On the other hand, high-field NMR spectroscopy in solution state is one of the most important techniques for probing intermolecular interactions. NMR spectroscopy detects and reveals protein-ligand interactions with a large range of affinities, and it is widely used in pharmaceutical research to identify hits from compound library screening in drug discovery (Pellechia et al., 2008 Peng et al., 2004 Goldflam et al., 2012).
Protein–ligand complexes are analysed using the so-called protein-observed and ligand-observed NMR experiments in which the NMR parameters of the protein and the ligand, respectively, are compared in their free and bound states. In particular, ligand-observed methods are not limited by the protein molecular size and therefore have great applicability for analysing protein–ligand interactions. The use of these NMR techniques has considerably expanded in recent years, both in chemical biology and in drug discovery.
In protein-observed methods, the chemical shift perturbations of the protein resonances observed upon ligand addition are identified to localize the ligand binding site. This enables one to immediately distinguish specific from non-specific binding. The 3D structure of the protein-ligand complex can be resolved via heteronuclear experiments performed on isotopically labelled (13C, 15N, 2H) protein samples. The structure resolution requires molecular dynamics calculations with experimental NMR restraints resulting from chemical shifts, scalar couplings, nuclear Overhauser effects (NOEs), paramagnetic interactions or residual dipolar couplings (Kay, 2011 Billeter et al., 2008Cavanagh et al.,1995).
The major drawbacks are the experimental time and the need for a highly stable and soluble protein. In addition, these methods are limited in routine practice to proteins with low molecular masses (less than 30 kDa) to avoid great effort with regard to both labelling strategies and resonance assignment.
NMR parameters such as transverse, longitudinal, and cross-relaxation rates strongly depend on the molecular rotational correlation time τc, which is directly related to the molecular weight. Ligand-based NMR experiments rely on the modification of such size-sensitive NMR parameters for the ligand in the presence of a protein receptor (Peng et al., 2004Meyer & Peters, 2003).
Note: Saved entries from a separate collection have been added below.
(* ===== verification/ManagerSystem.v ===== *)
(** * The room manager with concurrent callers

    [CreateRoomWithBroadcaster], [CloseRoom] and [Shutdown] of
    [internal/game/room/manager.go] hold the manager's lock only while they
    touch its map; in between other calls, the registry and the rooms go on.
    Here every call is a goroutine with a program counter, and each of its
    steps is what happens between two points where another goroutine can
    interfere.  [RoomManager] has the same calls as functions, which is what
    they are when nothing else happens ([create_alone], [close_alone]).

    In every interleaving each open instance of the registry is in the hands
    of exactly one: the manager's map or one unfinished call. *)

From Stdlib Require Import ZArith Lia.
From stdpp Require Import base strings gmap fin_maps list.
From S2P Require Import Prelude.
From S2P Require Import Player.
From S2P Require Import Cluster.
From S2P Require Import ClusterFacts.
From S2P Require Import Room.
From S2P Require Import RoomFacts.
From S2P Require Import RoomSystem.
From S2P Require Import RoomTheorems.
From S2P Require Import RoomManager.
From S2P Require Import RoomManagerFacts.

Local Open Scope string_scope.
Local Open Scope Z_scope.
Local Open Scope list_scope.

Abbreviation RoomRef := (RoomInstanceID * loc)%type.

(** ** Calls in progress *)

(** [all] are the rooms a closing call took out of the map, [todo] those it has
    still to stop. *)
Inductive Call :=
  | CallRegister (lg : LogicalRoomID) (b c : bool) (id : RoomInstanceID) (* before registry.CreateRoom *)
  | CallStart (lg : LogicalRoomID) (b c : bool) (id : RoomInstanceID)    (* before newRoom and Start *)
  | CallPublish (id : RoomInstanceID) (l : loc)                          (* before the map is updated *)
  | CallStop (all todo : list RoomRef)                                   (* before the next Stop *)
  | CallWait (all : list RoomRef) (id : RoomInstanceID) (l : loc) (todo : list RoomRef) (* in <-r.done *)
  | CallMark (all : list RoomRef) (id : RoomInstanceID) (l : loc) (todo : list RoomRef) (* before MarkClosed *)
  | CallCreated (id : RoomInstanceID) (l : loc)                          (* returned *)
  | CallClosed (all : list RoomRef)
  | CallFailed (e : ManagerError).

Definition returned (c : Call) : bool :=
  match c with CallCreated _ _ | CallClosed _ | CallFailed _ => true | _ => false end.

Record MState := MkMState { ms_mgr : RoomManager; ms_calls : gmap nat Call }.

(** A call begins, another step of a call is taken, or a room goes on. *)
Inductive MLabel :=
  | MCreate (k : nat) (lg : LogicalRoomID) (b c : bool)
  | MClose (k : nat) (id : RoomInstanceID)
  | MShutdown (k : nat) (site : list nat)
  | MCall (k : nat) (now : Time)
  | MRoomStep (l : loc) (lab : Label).

Section system.
Context `{GR : !GoRange}.
Implicit Types (m : RoomManager) (st : MState).

Definition set_room m (l : loc) (s : MRoom) : RoomManager :=
  RoomManager.set_heap m (<[l := s]> (rm_heap m)).

(** The next step of a creation ... *)
Definition create_step (now : Time) m (c : Call) : option (RoomManager * Call) :=
  match c with
  | CallRegister lg b c id =>
      match Registry.CreateRoom (rm_registry m) (MkRoomSpec lg id (rm_config m)) now with
      | (reg, inl e) => Some (RoomManager.set_registry m reg, CallFailed (ErrRegister e))
      | (reg, inr _) => Some (RoomManager.set_registry m reg, CallStart lg b c id)
      end
  | CallStart lg b c id =>
      match Start (SetBroadcaster (newRoom (MkRoomSpec lg id (rm_config m))) b) with
      | (r, Some e) =>
          let m := RoomManager.alloc_room m (MkSys r LoopNotStarted false []) in
          Some (RoomManager.set_registry m (Registry.MarkClosed (rm_registry m) id now).1, CallFailed (ErrStart e))
      | (r, None) => Some (RoomManager.alloc_room m (MkSys r LoopIdle c []), CallPublish id (rm_next m))
      end
  | CallPublish id l => Some (RoomManager.set_rooms m (<[id := l]> (rm_rooms m)), CallCreated id l)
  | _ => None
  end.

(** ... and of a closing or a shutdown. *)
Definition close_step (now : Time) m (c : Call) : option (RoomManager * Call) :=
  match c with
  | CallStop all [] => Some (m, CallClosed all)
  | CallStop all ((id, l) :: todo) =>
      s ← rm_heap m !! l;
      let '(r, wait) := StopBegin (sys_room s) in
      Some (set_room m l (MkSys r (sys_loop s) (wait || sys_ctxDone s) (sys_sent s)),
            if wait then CallWait all id l todo else CallMark all id l todo)
  | CallWait all id l todo =>
      s ← rm_heap m !! l;
      match sys_loop s with
      | LoopExited =>
          Some (set_room m l (MkSys (StopEnd (sys_room s)) LoopExited (sys_ctxDone s) (sys_sent s)),
                CallMark all id l todo)
      | _ => None
      end
  | CallMark all id l todo =>
      Some (RoomManager.set_registry m (Registry.MarkClosed (rm_registry m) id now).1, CallStop all todo)
  | _ => None
  end.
Considering a diffusion controlled protein-ligand binding of weak to moderate affinity (dissociation constant, KD, typically between 10-8and 10-3 M), the association-dissociation process is fast within the chemical shift time-scale, so that the NMR parameters observed are a simple population-weighted average between the free and bound states. In contrast to protein-observed experiments, ligand-observation is more sensitive with larger receptors and do not require the use of isotopically labelled proteins. Ligand-based methods can be used for the detection of interactions and the measurement of protein–ligand affinities, and can also provide pertinent structural information on the protein–ligand complexes.